**About this task:** What follows is a set of records. Repeat every one of them exactly.

[Collected data entries]
Lemma made_of_self b blocks : b ∈ blocks → made_of blocks b.
Proof. intros Hb sec r Hs _ Hr. exists b, sec, r. split_and!; [done..|by left]. Qed.

Lemma fresh_rows_in earlier days n r : r ∈ fresh_rows earlier days n → ∃ d, d ∈ days ∧ r ∈ day_rows d n.
Proof.
  revert earlier. induction days as [|d days IH]; intros earlier; cbn [fresh_rows]; [by intros ?%not_elem_of_nil|]. intros [[_ H]%list_elem_of_filter|H]%elem_of_app.
  - exists d. split; [by left|done].
  - destruct (IH _ H) as (d' & Hd & Hr). exists d'. split; [by right|done].
Qed.

Lemma last_positions_in secs before r : r ∈ last_positions secs before → r ∈ before ∨ ∃ sec, sec ∈ secs ∧ fs_XMLName sec = "OpenPositions" ∧ r ∈ fs_Rows sec.
Proof.
  unfold last_positions. revert before. induction secs as [|sec secs IH]; intros before; cbn [foldl]; [by left|]. intros [H|(s' & H1 & H2 & H3)]%IH.
  - destruct (String.eqb_spec (fs_XMLName sec) "OpenPositions"); [right|by left]. exists sec. split; [by left|done].
  - right. exists s'. split; [by right|done].
Qed.

Lemma consecutive_blocks blocks days d : consecutiveDays blocks = Ok days → d ∈ days → ds_block d ∈ blocks.
Proof.
  unfold consecutiveDays. destruct (mapM dated blocks) as [l|] eqn:E; [|done]. destruct (dates_overlap _) as [[? ?]|]; [done|]. intros [= <-] Hd.
  rewrite sort_str_elem in Hd. apply mapM_Some in E. apply list_elem_of_lookup_1 in Hd as [i Hi]. destruct (Forall2_lookup_r _ _ _ _ _ E Hi) as (b & Hb & Hdb).
  apply dated_block in Hdb as ->. by eapply list_elem_of_lookup_2.
Qed.

Definition all_named (blocks : list flexStatementBlock) : Prop := ∀ b sec, b ∈ blocks → sec ∈ bl_Inner b → plain (fs_XMLName sec).

Lemma sections_rows_in b n r : r ∈ sections_rows b n ↔ ∃ sec, sec ∈ bl_Inner b ∧ fs_XMLName sec = n ∧ r ∈ fs_Rows sec.
Proof.
  unfold sections_rows. rewrite list_elem_of_bind. split.
  - intros (sec & Hr & [Hn Hs]%list_elem_of_filter). by exists sec.
  - intros (sec & Hs & Hn & Hr). exists sec. split; [done|]. by apply list_elem_of_filter.
Qed.

Lemma merge_made_of blocks stmt : all_named blocks → mergeDailyStatements blocks = Ok stmt → made_of blocks stmt.
Proof.
  intros Hn H. destruct (consecutiveDays blocks) as [days|e] eqn:Ec; [|by unfold mergeDailyStatements in H; rewrite Ec in H].
  assert (Forall named days) as Hd. { apply Forall_forall. intros d Hd. apply Forall_forall. intros sec Hs. eapply Hn; [by eapply consecutive_blocks|done]. }
  destruct (merge_rows_once blocks days stmt Ec Hd H) as (H1 & _ & _ & H4 & H5). intros sec r Hs Hne Hr.
  assert (plain (fs_XMLName sec)) as Hplain.
  { destruct (H5 sec Hs) as (d & Hdd & Hname). apply list_elem_of_fmap in Hname as (s' & -> & Hs'). eapply Hn; [by eapply consecutive_blocks|done]. }
  assert (r ∈ sections_rows stmt (fs_XMLName sec)) as Hin by (apply sections_rows_in; by exists sec).
  destruct (String.eqb_spec (fs_XMLName sec) "OpenPositions") as [Ho|Ho].
  - rewrite Ho in Hin |- *. rewrite H4 in Hin. apply last_positions_in in Hin as [Hin|(s' & Hs' & Hn' & Hr')]; [by apply not_elem_of_nil in Hin|].
    apply list_elem_of_bind in Hs' as (d & Hs' & Hdd). exists (ds_block d), s', r. split_and!; [by eapply consecutive_blocks|done..|by left].
  - assert (event_section (fs_XMLName sec) = true) as He by (unfold event_section; by rewrite (proj2 (String.eqb_neq _ _) Hne), (proj2 (String.eqb_neq _ _) Ho)).
    rewrite H1 in Hin by done. apply fresh_rows_in in Hin as (d & Hdd & Hin). unfold day_rows in Hin. apply list_elem_of_fmap in Hin as (r0 & -> & Hr0).
    apply sections_rows_in in Hr0 as (s' & Hs' & Hn' & Hr'). exists (ds_block d), s', r0. split_and!; [by eapply consecutive_blocks|done..|]. right. by exists d.
Qed.

Lemma all_named_sub (blocks blocks' : list flexStatementBlock) : blocks ⊆ blocks' → all_named blocks' → all_named blocks.
Proof. intros Hs Hn b sec Hb. apply Hn. by apply Hs. Qed.

Lemma made_of_sub blocks blocks' stmt : blocks ⊆ blocks' → made_of blocks stmt → made_of blocks' stmt.
Proof. intros Hs Hm sec r H1 H2 H3. destruct (Hm sec r H1 H2 H3) as (b & s & r0 & Hb & H). exists b, s, r0. split; [by apply Hs|done]. Qed.

Lemma account_made_of blocks stmt : all_named blocks → accountStatement blocks = Ok stmt → made_of blocks stmt.
Proof.
  intros Hn. unfold accountStatement. destruct blocks as [|b [|b' blocks]]; [by apply merge_made_of| |by apply merge_made_of].
  intros [= ->]. apply made_of_self. by left.
Qed.

Section narrow.
Context {F : Type} {NF : Num F} {TF : FloatText F}.

(** The statements of the accounts that are kept. *)
Definition kept_blocks (blocks : list flexStatementBlock) (keep : list string) : list flexStatementBlock := filter (λ b, account_of b ∈ keep) blocks.

Lemma kept_sub blocks keep : kept_blocks blocks keep ⊆ blocks.
Proof. intros b Hb. by apply list_elem_of_filter in Hb as [_ ?]. Qed.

**Task answer:**
Lemma made_of_self b blocks : b ∈ blocks → made_of blocks b.
Proof. intros Hb sec r Hs _ Hr. exists b, sec, r. split_and!; [done..|by left]. Qed.

Lemma fresh_rows_in earlier days n r : r ∈ fresh_rows earlier days n → ∃ d, d ∈ days ∧ r ∈ day_rows d n.
Proof.
  revert earlier. induction days as [|d days IH]; intros earlier; cbn [fresh_rows]; [by intros ?%not_elem_of_nil|]. intros [[_ H]%list_elem_of_filter|H]%elem_of_app.
  - exists d. split; [by left|done].
  - destruct (IH _ H) as (d' & Hd & Hr). exists d'. split; [by right|done].
Qed.

Lemma last_positions_in secs before r : r ∈ last_positions secs before → r ∈ before ∨ ∃ sec, sec ∈ secs ∧ fs_XMLName sec = "OpenPositions" ∧ r ∈ fs_Rows sec.
Proof.
  unfold last_positions. revert before. induction secs as [|sec secs IH]; intros before; cbn [foldl]; [by left|]. intros [H|(s' & H1 & H2 & H3)]%IH.
  - destruct (String.eqb_spec (fs_XMLName sec) "OpenPositions"); [right|by left]. exists sec. split; [by left|done].
  - right. exists s'. split; [by right|done].
Qed.

Lemma consecutive_blocks blocks days d : consecutiveDays blocks = Ok days → d ∈ days → ds_block d ∈ blocks.
Proof.
  unfold consecutiveDays. destruct (mapM dated blocks) as [l|] eqn:E; [|done]. destruct (dates_overlap _) as [[? ?]|]; [done|]. intros [= <-] Hd.
  rewrite sort_str_elem in Hd. apply mapM_Some in E. apply list_elem_of_lookup_1 in Hd as [i Hi]. destruct (Forall2_lookup_r _ _ _ _ _ E Hi) as (b & Hb & Hdb).
  apply dated_block in Hdb as ->. by eapply list_elem_of_lookup_2.
Qed.

Definition all_named (blocks : list flexStatementBlock) : Prop := ∀ b sec, b ∈ blocks → sec ∈ bl_Inner b → plain (fs_XMLName sec).

Lemma sections_rows_in b n r : r ∈ sections_rows b n ↔ ∃ sec, sec ∈ bl_Inner b ∧ fs_XMLName sec = n ∧ r ∈ fs_Rows sec.
Proof.
  unfold sections_rows. rewrite list_elem_of_bind. split.
  - intros (sec & Hr & [Hn Hs]%list_elem_of_filter). by exists sec.
  - intros (sec & Hs & Hn & Hr). exists sec. split; [done|]. by apply list_elem_of_filter.
Qed.

Lemma merge_made_of blocks stmt : all_named blocks → mergeDailyStatements blocks = Ok stmt → made_of blocks stmt.
Proof.
  intros Hn H. destruct (consecutiveDays blocks) as [days|e] eqn:Ec; [|by unfold mergeDailyStatements in H; rewrite Ec in H].
  assert (Forall named days) as Hd. { apply Forall_forall. intros d Hd. apply Forall_forall. intros sec Hs. eapply Hn; [by eapply consecutive_blocks|done]. }
  destruct (merge_rows_once blocks days stmt Ec Hd H) as (H1 & _ & _ & H4 & H5). intros sec r Hs Hne Hr.
  assert (plain (fs_XMLName sec)) as Hplain.
  { destruct (H5 sec Hs) as (d & Hdd & Hname). apply list_elem_of_fmap in Hname as (s' & -> & Hs'). eapply Hn; [by eapply consecutive_blocks|done]. }
  assert (r ∈ sections_rows stmt (fs_XMLName sec)) as Hin by (apply sections_rows_in; by exists sec).
  destruct (String.eqb_spec (fs_XMLName sec) "OpenPositions") as [Ho|Ho].
  - rewrite Ho in Hin |- *. rewrite H4 in Hin. apply last_positions_in in Hin as [Hin|(s' & Hs' & Hn' & Hr')]; [by apply not_elem_of_nil in Hin|].
    apply list_elem_of_bind in Hs' as (d & Hs' & Hdd). exists (ds_block d), s', r. split_and!; [by eapply consecutive_blocks|done..|by left].
  - assert (event_section (fs_XMLName sec) = true) as He by (unfold event_section; by rewrite (proj2 (String.eqb_neq _ _) Hne), (proj2 (String.eqb_neq _ _) Ho)).
    rewrite H1 in Hin by done. apply fresh_rows_in in Hin as (d & Hdd & Hin). unfold day_rows in Hin. apply list_elem_of_fmap in Hin as (r0 & -> & Hr0).
    apply sections_rows_in in Hr0 as (s' & Hs' & Hn' & Hr'). exists (ds_block d), s', r0. split_and!; [by eapply consecutive_blocks|done..|]. right. by exists d.
Qed.

Lemma all_named_sub (blocks blocks' : list flexStatementBlock) : blocks ⊆ blocks' → all_named blocks' → all_named blocks.
Proof. intros Hs Hn b sec Hb. apply Hn. by apply Hs. Qed.

Lemma made_of_sub blocks blocks' stmt : blocks ⊆ blocks' → made_of blocks stmt → made_of blocks' stmt.
Proof. intros Hs Hm sec r H1 H2 H3. destruct (Hm sec r H1 H2 H3) as (b & s & r0 & Hb & H). exists b, s, r0. split; [by apply Hs|done]. Qed.

Lemma account_made_of blocks stmt : all_named blocks → accountStatement blocks = Ok stmt → made_of blocks stmt.
Proof.
  intros Hn. unfold accountStatement. destruct blocks as [|b [|b' blocks]]; [by apply merge_made_of| |by apply merge_made_of].
  intros [= ->]. apply made_of_self. by left.
Qed.

Section narrow.
Context {F : Type} {NF : Num F} {TF : FloatText F}.

(** The statements of the accounts that are kept. *)
Definition kept_blocks (blocks : list flexStatementBlock) (keep : list string) : list flexStatementBlock := filter (λ b, account_of b ∈ keep) blocks.

Lemma kept_sub blocks keep : kept_blocks blocks keep ⊆ blocks.
Proof. intros b Hb. by apply list_elem_of_filter in Hb as [_ ?]. Qed.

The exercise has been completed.